• _WHAT YOU NEED TO DO_:
In the records below, find each line containing the word "discriminate" and copy it.

• _THE RECORDS_:
(** X12: the same at the entry point that writes the XML declaration
    first: when a [Write] fails during [Render], be it that of the
    declaration or a later one, [Render] returns its error at once and leaves
    the writer as the failed [Write] left it. *)
Lemma SVG_Render_aborts_at_failed_write (range : map_order) (W : Type)
    (Write : W -> string -> option error * W) (h : heap) (s : ptr) (w : W) (n : nat)
    (pre : list string) (c : string) (post : list string)
    (n' : nat) (w1 : W) (e : error) (w2 : W) :
  wf_heap h = true ->
  SVG_Render range (list string) log_Write h s [] n
    = Some (None, pre ++ c :: post, n') ->
  write_all Write pre w = (None, w1) ->
  Write w1 c = (Some e, w2) ->
  exists n'', SVG_Render range W Write h s w n = Some (Some e, w2, n'').
Proof.
  intros Hwf Hlog Hpre Hc. unfold SVG_Render in *.
  destruct (h !! s) as [[v| | | | | | | |]|] eqn:Hs; try discriminate.
  cbn [log_Write app] in Hlog.
  assert (Hs' : s < length h) by (by eapply lookup_lt_Some).
  destruct (chunks_total range h Hwf (length h) s n Hs') as [[cs m] Hcs]; [lia|].
  set (top := "<?xml version=" +:+ dq +:+ "1.0" +:+ dq +:+ "?>") in *.
  destruct (render_hands_over range _ log_Write _ _ _ _ _ _ Hcs [top] None (top :: cs))
    as (m' & Hlog' & _); [by rewrite write_all_log|].
  rewrite Hlog in Hlog'. injection Hlog' as Hcs' _.
  destruct pre as [|p pre]; cbn [app] in Hcs'; injection Hcs' as -> Hcs'.
  - injection Hpre as <-. rewrite Hc. by eexists.
  - subst cs. cbn [write_all] in Hpre.
    destruct (Write w top) as [[e0|] w0]; [discriminate|].
    destruct (render_hands_over range W Write _ _ _ _ _ _ Hcs w0 (Some e) w2)
      as (n'' & Hrender & _); [|by exists n''].
    rewrite write_all_app, Hpre. cbn [write_all]. by rewrite Hc.
Qed.

(** *** Attribute sequences *)

Lemma BaseAttrs_attrStrings_eq (range : map_order) (a : BaseAttrs) (n : nat) :
  BaseAttrs_attrStrings range a n =
  ([fst (Style_attrString range (BaseAttrs_Style a) n);
    (if ExternalResourcesRequired a
     then boolAttr "externalResourcesRequired" (ExternalResourcesRequired a)
     else "");
    Class a],
   snd (Style_attrString range (BaseAttrs_Style a) n)).
Proof.
  unfold BaseAttrs_attrStrings, exec_bind, exec_ret.
  by destruct (Style_attrString range (BaseAttrs_Style a) n).
Qed.

Lemma ShapeAttrs_attrStrings_eq (range : map_order) (a : ShapeAttrs) (n : nat) :
  ShapeAttrs_attrStrings range a n =
  (fst (BaseAttrs_attrStrings range (ShapeAttrs_BaseAttrs a) n)
     ++ [Transform_attrString (ShapeAttrs_Transform a)],
   snd (BaseAttrs_attrStrings range (ShapeAttrs_BaseAttrs a) n)).
Proof.
  unfold ShapeAttrs_attrStrings, exec_bind, exec_ret.
  by destruct (BaseAttrs_attrStrings range (ShapeAttrs_BaseAttrs a) n).
Qed.

(** The attribute sequence of every value: the fragments of its
    [BaseAttrs], then fragments that do not depend on the map loops. *)
Lemma object_attrStrings_eq (range : map_order) (o : object) (n : nat) :
  exists own,
    length own + 3 = attr_count o /\
    forall range' n',
      object_attrStrings range' o n' =
      (fst (BaseAttrs_attrStrings range' (object_BaseAttrs o) n') ++ own,
       snd (BaseAttrs_attrStrings range' (object_BaseAttrs o) n')).
Proof.
  destruct o; cbn [object_attrStrings object_BaseAttrs attr_count];
    unfold SVG_attrStrings, Group_attrStrings, Circle_attrStrings,
      Ellipse_attrStrings, Rect_attrStrings, Polygon_attrStrings,
      Polyline_attrStrings, Line_attrStrings, Path_attrStrings,
      exec_bind, exec_ret;
    try (eexists; split;
         [|intros range' n'; rewrite ShapeAttrs_attrStrings_eq; cbn [fst snd];
           rewrite <- app_assoc; reflexivity]; reflexivity).
  - eexists; split; [|intros range' n';
      destruct (BaseAttrs_attrStrings range' (SVG_BaseAttrs s) n'); reflexivity].
    reflexivity.
  - eexists; split; [|intros range' n'; rewrite ShapeAttrs_attrStrings_eq;
      reflexivity]. reflexivity.
Qed.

• _ANSWER TO THE EXERCISE_:
  destruct (h !! s) as [[v| | | | | | | |]|] eqn:Hs; try discriminate.
    destruct (Write w top) as [[e0|] w0]; [discriminate|].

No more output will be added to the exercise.